Parsons Patent Application Serial No. 07/374,535; filed June 29, 1989, shows the use of a hand-held monitor embodying a fluid flushing system, electronics, and a multi-layer glucose membrane and electrode, used for self-glucose testing. Between tests, the membrane, mounted on a lid flap, is maintained in a wet state by closing the lid and immersing the membrane in the fluid system reservoir which is housed in the monitor case. The membrane is flushed after each test.

Flushing action is activated by the user in two ways: a control valve is released to permit free fluid flow in the system and a valve is depressed which causes a stroke which moves new fluid into the membrane chamber and forces the resident fluid to leave the chamber, thus flushing the membrane.

Shults, et al Patent Application Serial No. 4,757,022, filed July 12, 1988, shows the use of a multi-layer membrane that restricts glucose transport thereby better balancing glucose and oxygen resulting in accurate glucose readings over a broader range of values. The sensor and membrane system are described and the membrane is contained in a plastic cartridge which snap fits over the sensor. The cartridge is so designed that a small well is formed to receive the blood sample and the cartridge cover can be shut to protect the membrane. The sensor, embodied in the monitor case, has two electrodes and works much as the Clark electrode mentioned earlier.

The blood sample does not have to be diluted for a glucose reading. Summary of the Invention

According to one aspect of the invention, a hand-held monitor box is designed with a hinged, top flap which can be rotated 180 degrees to expose a sensor tip covered by a membrane, positioned for a glucose test. This simplifies the usual glucose monitoring process where disposable test strips are removed from capped vials and placed beside the glucose monitors to receive the test sample.

According to another feature of the invention, a buffer based fluid is maintained in a chamber in the body of the hand-held monitor box in such a position that the membrane/ sensor resides in this chamber when the monitor lid is closed.

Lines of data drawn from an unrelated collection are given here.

Lemma thin_complete (n B : Z) (ps : list Z) (p : Z) :
  0 <= n -> StronglySorted Z.lt ps -> In p ps -> B <= p ->
  In p (thin n B ps) \/ exists p0, In p0 (thin n B ps) /\ p0 < p < p0 + n.
Proof.
  intros Hn Hs. revert B; induction Hs as [|q ps Hs IH Hall]; intros B; [intros []|].
  rewrite Forall_forall in Hall. cbn [thin].
  destruct (Z.ltb_spec q B) as [Hlt|Hge].
  - intros [->|Hin] HB; [lia|]. now apply IH.
  - intros [->|Hin] HB; [left; now left|].
    specialize (Hall _ Hin).
    destruct (Z.le_gt_cases (q + n) p) as [Hfar|Hnear].
    + destruct (IH (q + n) Hin Hfar) as [Hp|(p0 & Hp0 & Hbetween)].
      * left. now right.
      * right. exists p0. split; [now right|exact Hbetween].
    + right. exists q. split; [now left|lia].
Qed.

(** The literal half of C3.  For a literal query and a limit that is not
    negative, [matchAll] answers [null] when the non-overlapping occurrences
    of the needle number more than [limit], and otherwise all of them in
    document order.  Each of them is an occurrence of the needle in the
    document; each starts at or after the end of the one before; and every
    occurrence of the needle in the document is one of them or starts
    inside one of them. *)
Theorem StringQuery_matchAll_nonOverlapping {E : RegExpEngine}
    (needle replacement : str) (ci : bool) (doc : Text) (limit : Z) :
  (0 <= limit ->
   matchAll (StringQuery needle replacement ci) doc limit
   = Ok (if Z.of_nat (List.length (nonOverlappingIn doc (foldOf ci) needle 0 (length doc)))
            >? limit
         then None
         else Some (map (resultAt needle)
                        (nonOverlappingIn doc (foldOf ci) needle 0 (length doc)))))
  /\ (forall p, In p (nonOverlappingIn doc (foldOf ci) needle 0 (length doc)) ->
                occursWithin doc (foldOf ci) needle 0 (length doc) p)
  /\ StronglySorted (apart (length needle))
                    (nonOverlappingIn doc (foldOf ci) needle 0 (length doc))
  /\ (forall p, occursWithin doc (foldOf ci) needle 0 (length doc) p ->
        In p (nonOverlappingIn doc (foldOf ci) needle 0 (length doc))
        \/ exists p0, In p0 (nonOverlappingIn doc (foldOf ci) needle 0 (length doc))
                      /\ p0 < p < p0 + length needle).
Proof.
  pose proof (length_nonneg needle) as Hn.
  pose proof (occurrencesIn_sorted doc (foldOf ci) needle 0 (length doc)) as Hs.
  split; [|split; [|split]].
  - intros Hlimit. cbn [matchAll]. rewrite StringQuery_matchAll_spec.
    cbn [search caseInsensitive]. unfold collect.
    destruct (nonOverlappingIn doc (foldOf ci) needle 0 (length doc)) as [|p ps].
    + cbn. destruct (Z.gtb_spec 0 limit); [lia|reflexivity].
    + cbn [map List.length Nat.add app]. rewrite List.length_map. reflexivity.
  - intros p Hp. apply thin_In in Hp as [Hin _]; try assumption.
    now apply In_occurrencesIn.
  - now apply thin_apart.
  - intros p Hp. unfold nonOverlappingIn.
    apply thin_complete; try assumption.
    + now apply In_occurrencesIn.
    + destruct Hp as (_ & _ & H0 & _). lia.
Qed.

(** A regex query has no backward search: [prevMatch] answers [null]. *)
Theorem RegExpQuery_prevMatch_null (search replacement : str)
    (ci : bool) (doc : Text) (curFrom curTo : Z) :
  prevMatch (RegExpQuery search replacement ci) doc curFrom curTo = Ok None.
Proof. reflexivity. Qed.

(** Two queries are equal for [eq] exactly when their search text, their
    replace text, their case flag and their variant are the same. *)
Theorem Query_eq_iff (this other : Query) : Query_eq this other = true <-> this = other.
Proof.
  unfold Query_eq. rewrite !andb_true_iff, !str_eqb_eq, Bool.eqb_true_iff.
  destruct this as [s r c|s r c], other as [s' r' c'|s' r' c']; cbn; split;
    try (intros (((-> & ->) & ->) & _); reflexivity);
    try (intros (_ & Hv); discriminate Hv);
    try (intros [= -> -> ->]; auto);
    try discriminate.
Qed.

(** ** Examples *)

(** A literal search folds case when asked to. *)
Example matchAll_folds_case :
  matchAll (E := plainEngine) (StringQuery (lit "abC") [] true) (lit "aBc flakdj aABC") 1000
  = Ok (Some [mkResult 0 3 None; mkResult 12 15 None]).
Proof. vm_compute. reflexivity. Qed.

(** Of the three occurrences of [aba] in [abababa.], [matchAll] keeps the two
    that do not overlap. *)
Example matchAll_skips_overlapping :
  occurrencesIn (lit "abababa.") (fun c => c) (lit "aba") 0 8 = [0; 2; 4]
  /\ matchAll (E := plainEngine) (StringQuery (lit "aba") [] false) (lit "abababa.") 1000
     = Ok (Some [mkResult 0 3 None; mkResult 4 7 None]).
Proof. split; vm_compute; reflexivity. Qed.

(** [matchAll] answers [null] rather than a shorter list. *)
Example matchAll_over_limit :
  matchAll (E := plainEngine) (StringQuery (lit "a") [] false) (lit "aaa") 2 = Ok None.
Proof. vm_compute. reflexivity. Qed.

(** Backward search finds the nearest match before the selection, and wraps
    to the end of the document when there is none. *)
Example prevMatch_nearest_then_wraps :
  prevMatch (StringQuery (lit "ab") [] false) (lit "ab ab ab") 6 8
  = Ok (Some (mkResult 3 5 None))
  /\ prevMatch (StringQuery (lit "ab") [] false) (lit "ab ab ab") 0 2
     = Ok (Some (mkResult 6 8 None)).
Proof. split; vm_compute; reflexivity. Qed.

(** In [cat category cat], [cat] is a whole word at 0 and at 13, not at 4. *)
Example isWholeWord_cat :
  let state := mkState (lit "cat category cat") (EditorSelection.create [] 0) in
  isWholeWord categorize state 0 3 = true
  /\ isWholeWord categorize state 4 7 = false
  /\ isWholeWord categorize state 13 16 = true.
Proof. vm_compute. auto. Qed.

(** With the cursor in the first [cat], the highlighter marks that word as
    the main match and the last [cat] as a match, and leaves [category]
    alone. *)
Example getDeco_cat :
  getDeco (H := plainHost) cursorInCat
  = Ok [Decoration.mkRange 0 3 mainMatchDeco; Decoration.mkRange 13 16 matchDeco].
Proof. vm_compute. reflexivity. Qed.

(** Going back from offset 25000 for a needle of three characters, the
    windows are 10003 characters long, overlap by three, and end at the
    start of the document. *)
Example chunksOf_25000 :
  chunksOf 0 25000 3 = [(14997, 25000); (4997, 15000); (0, 5000)].
Proof. vm_compute. reflexivity. Qed.

(** * Further properties *)

(** ** The non-overlapping occurrences of a range *)

Lemma nonOverlappingIn_spec (doc : Text) (norm : ascii -> ascii) (needle : str) (a b : Z) :
  (forall p, In p (nonOverlappingIn doc norm needle a b) ->
             occursWithin doc norm needle a b p)
  /\ StronglySorted (apart (length needle)) (nonOverlappingIn doc norm needle a b)
  /\ (forall p, occursWithin doc norm needle a b p ->
        In p (nonOverlappingIn doc norm needle a b)
        \/ exists p0, In p0 (nonOverlappingIn doc norm needle a b)
                      /\ p0 < p < p0 + length needle).
Proof.
  pose proof (length_nonneg needle) as Hn.
  pose proof (occurrencesIn_sorted doc norm needle a b) as Hs.
  unfold nonOverlappingIn. split; [|split].
  - intros p Hp. apply thin_In in Hp as [Hin _]; try assumption.
    now apply In_occurrencesIn.
  - now apply thin_apart.
  - intros p Hp. apply thin_complete; try assumption.
    + now apply In_occurrencesIn.
    + destruct Hp as (Ha & _ & H0 & _). lia.
Qed.

(** ** [highlight] *)

Lemma StringQuery_highlight_loop_spec {B : Type} (gas : nat) (c : SearchCursor.t)
    (add : Z -> Z -> B -> B) (acc : B) :
  (SearchCursor.budget c <= gas)%nat ->
  StringQuery.highlight_loop gas c add acc
  = Ok (fold_left (fun acc m => add (from m) (to m) acc) (nonOverlappingFrom c) acc).
Proof.
  revert c acc; induction gas as [|gas IH]; intros c acc Hgas.
  - unfold SearchCursor.budget in Hgas. lia.
  - cbn [StringQuery.highlight_loop]. rewrite (nonOverlapping_step c).
    destruct (SearchCursor.done (SearchCursor.next c)) eqn:Hd; [reflexivity|].
    pose proof (next_budget c Hd). cbn [fold_left]. apply IH. lia.
Qed.

Lemma fold_left_map {A B C : Type} (f : C -> B -> C) (g : A -> B) (l : list A) (acc : C) :
  fold_left f (map g l) acc = fold_left (fun acc x => f acc (g x)) l acc.
Proof. revert acc; induction l as [|x l IH]; intros acc; [reflexivity|]. apply IH. Qed.

Lemma StringQuery_highlight_spec {B : Type} (this : Query) (doc : Text) (from_ to_ : Z)
    (add : Z -> Z -> B -> B) (acc : B) :
  StringQuery.highlight this doc from_ to_ add acc
  = Ok (fold_left (fun acc p => add p (p + length (search this)) acc)
          (nonOverlappingIn doc (foldOf (caseInsensitive this)) (search this)
             (Z.max 0 (from_ - length (search this)))
             (Z.min (to_ + length (search this)) (length doc)))
          acc).
Proof.
  unfold StringQuery.highlight. cbv zeta.
  rewrite StringQuery_highlight_loop_spec by lia.
  rewrite cursor_nonOverlapping, fold_left_map. reflexivity.
Qed.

This feature satisfies the requirement that the membrane be continually moist between tests. The lid is opened by rotating a knurled disk built into the lid top which engages a latch post, which positions the membrane for a test with a blood sample. Excess buffer solution is wiped away with a small tissue before the glucose test.

According to another aspect of the invention, the monitor ON and OFF controls are activated by small switches imbedded in the hand-held monitor box just under the lid and at the hinge of the lid. This permits the monitor to be automatically activated when the lid is opened and to be shut off when the lid is closed. According to another aspect of the invention, the monitor test start point is automatically determined when the monitor is activated and when the sensor detects an increase in glucose signal strength equal to 20 mg/dl or more from a starting point which is + or - 7 mg/dl. This permits a test subject to begin a glucose test by placing a drop of blood on the membrane which is independent of a timing sequence imposed by the hand-held monitor and for a highly accurate start point for the test which is terminated by the monitor in exactly 20 seconds. A shorter test cycle occurs if the peak signal reading is achieved prior to 20 seconds. In this case, the electronics circuits hold and display the peak reading.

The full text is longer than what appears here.